Croud are very pleased to be apart of Interflora’s victory in their long running court case  against Marks and Spencer and their use of the “Interflora” trade mark as a Google AdWord to advertise its M&S Flowers & Gifts. During the court case Croud’s Head of UK PPC, Adam Rose, was supporting Interflora, acting as an expert witness.

Marks and Spencer paid Google to promote its own flower business in search results any time a user looks up Interflora’s name. The M&S link would appear directly below Interflora’s in the search engine’s “sponsored links” section. Croud’s Adam gave evidence about Interflora’s keyword advertising and the impact of Marks and Spencer’s keyword advertising on Interflora.

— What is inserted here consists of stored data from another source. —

(* ===== verification/DateText.v ===== *)
(** * Dates: printing and parsing

    [get_date_string] and [Date.parse] of src/src/modules/date.c.  The parsers read a text up to
    its terminator; a position in it is what is left of the text, and its first byte is 0 at the
    end.  They never step over the terminator: each step of the model is one over a byte. *)

From stdpp Require Import base list strings.
From Stdlib Require Import Ascii.
From S2P Require Import Prelude Utils Utf8 BigIntText BigIntNumber LexChars Calendar Date.

(** ** Printing *)

Definition month_names : list Z := bytes "JanFebMarAprMayJunJulAugSepOctNovDec".

Definition day_names : list Z := bytes "SunMonTueWedThuFriSat".

(** [%.3s]. *)
Definition name3 (names : list Z) (i : Z) : list Z := take 3 (drop (Z.to_nat (3 * i)) names).

(** [%0wd]. *)
Definition zpad (w : nat) (s : list Z) : list Z := replicate (w - length s) (CH "0") ++ s.

Definition fmt_0d (w : nat) (n : Z) : list Z := if n <? 0 then CH "-" :: zpad (w - 1) (fmt_u (- n)) else zpad w (fmt_u n).

(** [%+07d]. *)
Definition fmt_plus_07d (n : Z) : list Z := (if n <? 0 then CH "-" else CH "+") :: zpad 6 (fmt_u (Z.abs n)).

(** [%0*d] with the width [4 + (y < 0)]. *)
Definition fmt_year (y : Z) : list Z := fmt_0d (4 + (if y <? 0 then 1 else 0)) y.

Inductive date_string_fmt_t := DATE_STRING_FMT_UTC | DATE_STRING_FMT_LOCAL | DATE_STRING_FMT_ISO | DATE_STRING_FMT_LOCALE.

Inductive date_string_part_t := DATE_STRING_PART_DATE | DATE_STRING_PART_TIME | DATE_STRING_PART_ALL.

Definition is_fmt_local (fmt : date_string_fmt_t) : bool := match fmt with DATE_STRING_FMT_LOCAL => true | _ => false end.

Definition is_part_all (part : date_string_part_t) : bool := match part with DATE_STRING_PART_ALL => true | _ => false end.

(** The first [switch]. *)
Definition date_part (fmt : date_string_fmt_t) (all : bool) (f : date_fields_t) : list Z :=
  match fmt with
  | DATE_STRING_FMT_UTC =>
      name3 day_names (weekday f) ++ bytes ", " ++ fmt_0d 2 (day f) ++ bytes " " ++ name3 month_names (month f) ++ bytes " "
      ++ fmt_year (year f) ++ bytes " "
  | DATE_STRING_FMT_LOCAL =>
      name3 day_names (weekday f) ++ bytes " " ++ name3 month_names (month f) ++ bytes " " ++ fmt_0d 2 (day f) ++ bytes " "
      ++ fmt_year (year f) ++ (if all then bytes " " else [])
  | DATE_STRING_FMT_ISO =>
      (if (0 <=? year f) && (year f <=? 9999) then fmt_0d 4 (year f) else fmt_plus_07d (year f))
      ++ bytes "-" ++ fmt_0d 2 (month f + 1) ++ bytes "-" ++ fmt_0d 2 (day f) ++ bytes "T"
  | DATE_STRING_FMT_LOCALE =>
      fmt_0d 2 (month f + 1) ++ bytes "/" ++ fmt_0d 2 (day f) ++ bytes "/" ++ fmt_year (year f) ++ (if all then bytes ", " else [])
  end.

Definition hms (f : date_fields_t) : list Z :=
  fmt_0d 2 (hour f) ++ bytes ":" ++ fmt_0d 2 (minute f) ++ bytes ":" ++ fmt_0d 2 (second f).

(** The second. *)
Definition time_part (fmt : date_string_fmt_t) (f : date_fields_t) : list Z :=
  match fmt with
  | DATE_STRING_FMT_UTC => hms f ++ bytes " GMT"
  | DATE_STRING_FMT_LOCAL =>
      let tz := tz_minutes f in
      hms f ++ bytes " GMT" ++ bytes (if tz <? 0 then "-" else "+")
      ++ fmt_0d 2 (Z.quot (Z.abs tz) 60) ++ fmt_0d 2 (Z.rem (Z.abs tz) 60)
  | DATE_STRING_FMT_ISO => hms f ++ bytes "." ++ fmt_0d 3 (millisecond f) ++ bytes "Z"
  | DATE_STRING_FMT_LOCALE =>
      fmt_0d 2 (Z.rem (hour f + 11) 12 + 1) ++ bytes ":" ++ fmt_0d 2 (minute f) ++ bytes ":" ++ fmt_0d 2 (second f)
      ++ bytes " " ++ bytes (if hour f <? 12 then "A" else "P") ++ bytes "M"
  end.

Definition get_date_string `{TimeZone} (this : option (option Z)) (fmt : date_string_fmt_t) (part : date_string_part_t) : outcome (list Z) :=
  t ← date_this_time_value this;
  r ← date_extract_fields_from_time t (is_fmt_local fmt) false;
  match r with
  | None =>
      match fmt with
      | DATE_STRING_FMT_ISO => js_mkerr_typed JS_ERR_RANGE "Date value is NaN"
      | _ => Ok (bytes "Invalid Date")
      end
  | Some f =>
      Ok ((match part with DATE_STRING_PART_TIME => [] | _ => date_part fmt (is_part_all part) f end)
          ++ (match part with DATE_STRING_PART_DATE => [] | _ => time_part fmt f end))
  end.

Definition builtin_Date_toUTCString `{TimeZone} this : outcome (list Z) := get_date_string this DATE_STRING_FMT_UTC DATE_STRING_PART_ALL.

Definition builtin_Date_toString `{TimeZone} this : outcome (list Z) := get_date_string this DATE_STRING_FMT_LOCAL DATE_STRING_PART_ALL.

Definition builtin_Date_toISOString `{TimeZone} this : outcome (list Z) := get_date_string this DATE_STRING_FMT_ISO DATE_STRING_PART_ALL.

Definition builtin_Date_toDateString `{TimeZone} this : outcome (list Z) := get_date_string this DATE_STRING_FMT_LOCAL DATE_STRING_PART_DATE.

Definition builtin_Date_toTimeString `{TimeZone} this : outcome (list Z) := get_date_string this DATE_STRING_FMT_LOCAL DATE_STRING_PART_TIME.

Definition builtin_Date_toLocaleString `{TimeZone} this : outcome (list Z) := get_date_string this DATE_STRING_FMT_LOCALE DATE_STRING_PART_ALL.

Definition builtin_Date_toLocaleDateString `{TimeZone} this : outcome (list Z) := get_date_string this DATE_STRING_FMT_LOCALE DATE_STRING_PART_DATE.

Definition builtin_Date_toLocaleTimeString `{TimeZone} this : outcome (list Z) := get_date_string this DATE_STRING_FMT_LOCALE DATE_STRING_PART_TIME.

(** ** Parsing *)

(** [sp[*pp]]. *)
Definition cur (s : list Z) : Z := at_ s 0.

Definition string_skip_char (s : list Z) (c : Z) : bool * list Z :=
  match s with
  | x :: r => if x =? c then (true, r) else (false, s)
  | [] => (false, s)
  end.

Fixpoint skip_bytes (f : Z → bool) (s : list Z) : list Z :=
  match s with x :: r => if f x then skip_bytes f r else s | [] => [] end.

Definition string_skip_spaces : list Z → list Z := skip_bytes (λ c, c =? CH " ").

Definition string_skip_separators : list Z → list Z :=
  skip_bytes (λ c, (c =? CH "-") || (c =? CH "/") || (c =? CH ".") || (c =? CH ",")).

Definition string_skip_until (stoplist : list Z) : list Z → list Z := skip_bytes (λ c, negb (bool_decide (c ∈ stoplist))).

Definition digit_c (c : Z) : bool := between (CH "0") (CH "9") c.

(** The loop of [string_get_digits]: the number, how many digits were read, and the rest. *)
Fixpoint digits_from (s : list Z) (v : Z) (n max_digits : nat) : option (Z * nat * list Z) :=
  match s with
  | c :: r =>
      if digit_c c then
        if 100000000 <=? v then None
        else
          let v := v * 10 + c - CH "0" in
          if (0 <? max_digits)%nat && (S n =? max_digits)%nat then Some (v, S n, r) else digits_from r v (S n) max_digits
      else Some (v, n, s)
  | [] => Some (v, n, s)
  end.

Definition string_get_digits (s : list Z) (min_digits max_digits : nat) : option (Z * list Z) :=
  match digits_from s 0 0 max_digits with
  | Some (v, n, r) => if (n <? min_digits)%nat then None else Some (v, r)
  | None => None
  end.

(** The loop of [string_get_milliseconds], for at most [n] digits. *)
Fixpoint ms_from (n : nat) (s : list Z) (ms mul : Z) : Z * list Z :=
  match n, s with
  | S n, c :: r => if digit_c c then ms_from n r (ms + (c - CH "0") * mul) (Z.quot mul 10) else (ms, s)
  | _, _ => (ms, s)
  end.

(** The new value if there is one, and the rest. *)
Definition string_get_milliseconds (s : list Z) : option Z * list Z :=
  if (cur s =? CH ".") || (cur s =? CH ",") then
    let '(ms, r) := ms_from 9 (tl s) 0 100 in
    if (length r <? length (tl s))%nat then (Some ms, r) else (None, s)
  else (None, s).

(** [while (n > 4) { n -= 2; hh /= 100; }]. *)
Fixpoint shorten (n : nat) (hh : Z) : nat * Z :=
  match n with
  | S (S m) => if (4 <? n)%nat then shorten m (Z.quot hh 100) else (n, hh)
  | _ => (n, hh)
  end.

Definition string_get_tzoffset (s : list Z) (strict : bool) : option (Z * list Z) :=
  let sgn := cur s in
  let p := tl s in
  if (sgn =? CH "+") || (sgn =? CH "-") then
    r ← string_get_digits p 1 0;
    let '(hh, q) := r in
    let n := (length p - length q)%nat in
    if strict && negb (n =? 2)%nat && negb (n =? 4)%nat then None
    else
      let '(n, hh) := shorten n hh in
      r ← (if (2 <? n)%nat then Some (Z.quot hh 100, Z.rem hh 100, q)
           else match string_skip_char q (CH ":") with
                | (true, q) => r ← string_get_digits q 2 2; Some (hh, r.1, r.2)
                | (false, q) => Some (hh, 0, q)
                end);
      let '(hh, mm, q) := r in
      if (23 <? hh) || (59 <? mm) then None
      else
        let tz := hh * 60 + mm in
        Some (if sgn =? CH "+" then tz else - tz, q)
  else if sgn =? CH "Z" then Some (0, p) else None.

Definition to_upper_ascii (c : Z) : Z := if between (CH "a") (CH "z") c then c - 32 else c.

Fixpoint string_match (s w : list Z) : option (list Z) :=
  match w, s with
  | [], _ => Some s
  | c :: w, x :: r => if to_upper_ascii x =? to_upper_ascii c then string_match r w else None
  | _ :: _, [] => None
  end.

The ruling Judge, Mr Justice Arnold said:

the M&S advertisements which are the subject of Interflora’s claim did not enable reasonably well-informed and reasonably attentive internet users to ascertain whether the service referred to in the advertisements originated from [M&S or Interflora] … On the contrary, as at 6 May 2008, a significant proportion of the consumers who searched for “interflora” and the other Signs, and then clicked on M&S’s advertisements displayed in response to those searches, were led to believe, incorrectly, that M&S’s flower delivery service was part of the Interflora network.”  

Since February 2013 Croud have been managing Interflora’s PPC and social media app activities while Adam has been assisting Interflora in the case since legal proceedings were first issued back in 2008.

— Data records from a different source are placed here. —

(** ** Numbers in the text *)

(** The last [w] decimal digits of a number. *)
Fixpoint dw (w : nat) (n : Z) : list Z :=
  match w with O => [] | S w => dw w (n / 10) ++ [CH "0" + n mod 10] end.

Lemma dw_length w n : length (dw w n) = w.
Proof. revert n. induction w as [|w IH]; intros n; [done|]. cbn [dw]. rewrite length_app, IH. simpl. lia. Qed.

Lemma dw_zero w : dw w 0 = replicate w (CH "0").
Proof.
  induction w as [|w IH]; [done|]. cbn [dw]. change (0 / 10) with 0. rewrite IH. change (48 + 0 mod 10) with 48.
  by rewrite <- replicate_cons_app.
Qed.

(** Padding gives as many digits as were asked for, or as the number has. *)
Lemma zpad_dec w fuel n : 0 <= n < 10 ^ Z.of_nat fuel → (1 <= fuel)%nat →
  ∃ k, zpad (S w) (dec_digits fuel n) = dw k n ∧ (S w <= k)%nat ∧ n < 10 ^ Z.of_nat k ∧ (k = S w ∨ 10 ^ (Z.of_nat k - 1) <= n).
Proof.
  revert w n. induction fuel as [|fuel IH]; intros w n Hn Hf; [lia|]. cbn [dec_digits].
  destruct (Z.ltb_spec n 10) as [Hs|Hb].
  - exists (S w). unfold zpad. cbn [length dw]. rewrite Z.div_small, Z.mod_small, dw_zero by lia.
    split; [do 2 f_equal; lia|]. split; [lia|]. split; [|by left]. rewrite Nat2Z.inj_succ, Z.pow_succ_r by lia.
    pose proof (Z.pow_pos_nonneg 10 (Z.of_nat w) ltac:(lia) ltac:(lia)). lia.
  - rewrite Nat2Z.inj_succ, Z.pow_succ_r in Hn by lia.
    assert (1 <= fuel)%nat as Hf' by (destruct fuel; simpl in Hn; lia).
    assert (0 <= n / 10 < 10 ^ Z.of_nat fuel) as Hq by (split; [apply Z.div_pos; lia|apply Z.div_lt_upper_bound; lia]).
    destruct (IH (w - 1)%nat (n / 10) Hq Hf') as (k & E & Hk & Hlt & Hex). exists (S k).
    assert (zpad (S w) (dec_digits fuel (n / 10) ++ [CH "0" + n mod 10]) = zpad w (dec_digits fuel (n / 10)) ++ [CH "0" + n mod 10]) as ->.
    { unfold zpad. rewrite length_app, app_assoc. do 2 f_equal. f_equal. simpl. lia. }
    assert (zpad w (dec_digits fuel (n / 10)) = zpad (S (w - 1)) (dec_digits fuel (n / 10))) as ->.
    { destruct w as [|w]; [|by replace (S (S w - 1)) with (S w) by lia]. unfold zpad. do 2 f_equal.
      destruct fuel; [lia|]. cbn [dec_digits]. destruct (_ <? _); [done|]. rewrite length_app. simpl. lia. }
    rewrite E. split; [done|]. split; [lia|]. split; [rewrite Nat2Z.inj_succ, Z.pow_succ_r by lia; Z.to_euclidean_division_equations; lia|].
    replace (Z.of_nat (S k) - 1) with (Z.succ (Z.of_nat k - 1)) by lia. destruct Hex as [->|Hex].
    + destruct w as [|w]; [right; simpl; lia|left; lia].
    + right. rewrite Z.pow_succ_r by lia. Z.to_euclidean_division_equations; lia.
Qed.

Lemma zpad_u_most w m n : (1 <= w <= m)%nat → (m <= 10)%nat → 0 <= n < 10 ^ Z.of_nat m →
  ∃ k, zpad w (fmt_u n) = dw k n ∧ (w <= k <= m)%nat ∧ n < 10 ^ Z.of_nat k.
Proof.
  intros Hw Hm Hn. destruct w as [|w]; [lia|]. destruct (zpad_dec w 10 n) as (k & E & Hk & Hlt & Hx); [|lia|].
  { pose proof (Z.pow_le_mono_r 10 (Z.of_nat m) 10 ltac:(lia) ltac:(lia)). lia. }
  exists k. split; [done|]. split; [|done]. destruct Hx as [->|Hx]; [lia|].
  assert (Z.of_nat k - 1 < Z.of_nat m) by (apply (Z.pow_lt_mono_r_iff 10); lia). lia.
Qed.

The judgment means that Marks and Spencer cannot bid on the trademarked term ‘Interflora’ in the Google AdWords programme.

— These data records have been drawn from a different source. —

(** What an allocating LOCAL or non-LOCAL [request] made right after
    [push(f)] writes, and the [pop] that follows. *)
Lemma scope_request s f name dim n0 d0 ty res s2 :
  (1 ≤ length (_stack s))%nat →
  lookup_phase (set_stack s (_stack s ++ [f])) name dim = Ok (n0, d0, false, ty) →
  request (set_stack s (_stack s ++ [f])) name dim = Ok (res, s2) →
  ∃ n d frames g,
    res = (Some n, Some d) ∧
    head (_stack s) = Some g ∧
    frames = (if bool_decide (ty ≠ LOCAL) then [g]
              else f :: (if keep (frame_at s f)
                         then parents (frame_at s f) else [])) ∧
    (∀ r, r ∈ frames → frame_at s2 r = bind_pair n d (frame_at s r)) ∧
    (∀ r, r ∉ frames → store s2 !! r = store s !! r) ∧
    _first_available_dim s2 = _first_available_dim s ∧
    pop s2 = Ok (f, set_stack s2 (_stack s)).
Proof.
  intros Hlen Hlk Hreq.
  destruct (request_alloc_inv _ _ _ _ _ _ _ _ Hlk Hreq)
    as (n & d & env & frames & -> & _ & _ & Hwf & _ & Hst & Hfad & _ & Hin & Hnin).
  destruct (_stack s) as [|g st] eqn:Hstack; [simpl in Hlen; lia|].
  exists n, d, frames, g. split; [done|]. split; [done|].
  assert (frames = (if bool_decide (ty ≠ LOCAL) then [g]
                    else f :: (if keep (frame_at s f)
                               then parents (frame_at s f) else []))) as Hframes.
  { unfold write_frames, global_frame, current_frame in Hwf.
    cbn [_stack set_stack] in Hwf. rewrite last_snoc in Hwf. simpl in Hwf.
    destruct (bool_decide (ty ≠ LOCAL)); by injection Hwf as <-. }
  split; [done|]. split; [done|]. split; [done|]. split; [done|].
  apply pop_top; [by rewrite Hst|done].
Qed.
End scopes.

(** X13. A LOCAL binding leaves with its scope.  After [push(f)] for a frame
    with [keep] unset, an allocating LOCAL [request] and [pop], only [f] has
    been written: the stack, the watermark and every other frame are as
    before the [push], and if [f] is not part of the environment then, every
    lookup is answered as it was before the [push]. *)
Theorem X13_local_binding_leaves_with_scope s f s1 name dim n0 d0 res s2 :
  (1 ≤ length (_stack s))%nat →
  keep (frame_at s f) = false →
  push s f = Ok ((), s1) →
  lookup_phase s1 name dim = Ok (n0, d0, false, LOCAL) →
  request s1 name dim = Ok (res, s2) →
  ∃ s3, pop s2 = Ok (f, s3) ∧
    _stack s3 = _stack s ∧
    _first_available_dim s3 = _first_available_dim s ∧
    (∀ r, r ≠ f → store s3 !! r = store s !! r) ∧
    (∀ env, current_env s = Ok env → f ∉ env →
       current_env s3 = Ok env ∧
       ∀ name' dim', lookup_phase s3 name' dim' = lookup_phase s name' dim').
Proof.
  intros Hlen Hkeep [= <-] Hlk Hreq.
  destruct (scope_request s f name dim n0 d0 LOCAL res s2 Hlen Hlk Hreq)
    as (n & d & frames & g & -> & Hg & Hframes & Hin & Hnin & Hfad & Hpop).
  rewrite bool_decide_eq_false_2, Hkeep in Hframes by (intros Hne; by apply Hne).
  subst frames. exists (set_stack s2 (_stack s)).
  assert (∀ r, r ≠ f → store s2 !! r = store s !! r) as Hother.
  { intros r Hr. apply Hnin. by intros ->%list_elem_of_singleton. }
  do 3 (split; [done|]). split; [done|].
  intros env Henv Hfresh.
  assert (∀ r, r ∈ env → frame_at (set_stack s2 (_stack s)) r = frame_at s r)
    as Hsame.
  { intros r Hr. apply (frame_at_unwritten s). apply Hother. by intros ->. }
  assert (current_env (set_stack s2 (_stack s)) = Ok env) as Henv3.
  { rewrite <- Henv. apply current_env_ext; [done|].
    intros c Hc. apply Hsame.
    apply current_env_ok in Henv as (g' & c' & _ & Hc' & ->).
    rewrite Hc in Hc'. injection Hc' as <-.
    apply elem_of_cons; right. apply elem_of_cons; by left. }
  split; [done|]. intros name' dim'. by apply (lookup_phase_ext s _ env).
Qed.

Lemma X13_local_binding_leaves_with_scope_witness :
  ∃ s3, pop (exec (exec st_x (OpPush 5%nat))
                  (OpRequest (NameReq (mkNameRequest (Some "y") LOCAL)) (DimVal None)))
          = Ok (5%nat, s3) ∧
    _stack s3 = _stack st_x ∧
    _first_available_dim s3 = _first_available_dim st_x ∧
    (∀ r, r ≠ 5%nat → store s3 !! r = store st_x !! r) ∧
    (∀ env, current_env st_x = Ok env → 5%nat ∉ env →
       current_env s3 = Ok env ∧
       ∀ name' dim', lookup_phase s3 name' dim' = lookup_phase st_x name' dim').
Proof.
  refine (X13_local_binding_leaves_with_scope st_x 5%nat
            (exec st_x (OpPush 5%nat))
            (NameReq (mkNameRequest (Some "y") LOCAL)) (DimVal None)
            (Some "y") None (Some "y", Some (-2)) _ _ _ _ _ _).
  - vm_compute. lia.
  - vm_compute. reflexivity.
  - vm_compute. reflexivity.
  - vm_compute. reflexivity.
  - vm_compute. reflexivity.
Defined.

(** X14. With [keep] set, a LOCAL binding stays in the parents.  After
    [push(f)], an allocating LOCAL [request] and [pop], every frame listed in
    [f.parents] binds the new pair in both directions. *)
Theorem X14_keep_writes_parents s f s1 name dim n0 d0 n d s2 :
  (1 ≤ length (_stack s))%nat →
  keep (frame_at s f) = true →
  push s f = Ok ((), s1) →
  lookup_phase s1 name dim = Ok (n0, d0, false, LOCAL) →
  request s1 name dim = Ok ((Some n, Some d), s2) →
  ∃ s3, pop s2 = Ok (f, s3) ∧
    ∀ p, p ∈ parents (frame_at s f) →
      name_to_dim (frame_at s3 p) !! n = Some d ∧
      dim_to_name (frame_at s3 p) !! d = Some n.
Proof.
  intros Hlen Hkeep [= <-] Hlk Hreq.
  destruct (scope_request s f name dim n0 d0 LOCAL _ s2 Hlen Hlk Hreq)
    as (n' & d' & frames & g & [= <- <-] & Hg & Hframes & Hin & Hnin & Hfad & Hpop).
  rewrite bool_decide_eq_false_2, Hkeep in Hframes by (intros Hne; by apply Hne).
  subst frames. exists (set_stack s2 (_stack s)). split; [done|].
  intros p Hp.
  change (frame_at (set_stack s2 (_stack s)) p) with (frame_at s2 p).
  rewrite (Hin p) by (apply elem_of_cons; by right).
  simpl. by rewrite !lookup_insert_eq.
Qed.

Adam, added: “This is a great result for Interflora and puts an end to years of confusion when people search for the Interflora brand term.

For PPC advertising in general this is a landmark ruling which lays precedent to other advertisers who consider brand-bidding as a tactic to build awareness.

Not only does today’s ruling protect brands like Interflora but it also protects the general consumer when searching for a particular product or service online and will help to limit the level of confusion recognised in this case.”

Well done, Adam!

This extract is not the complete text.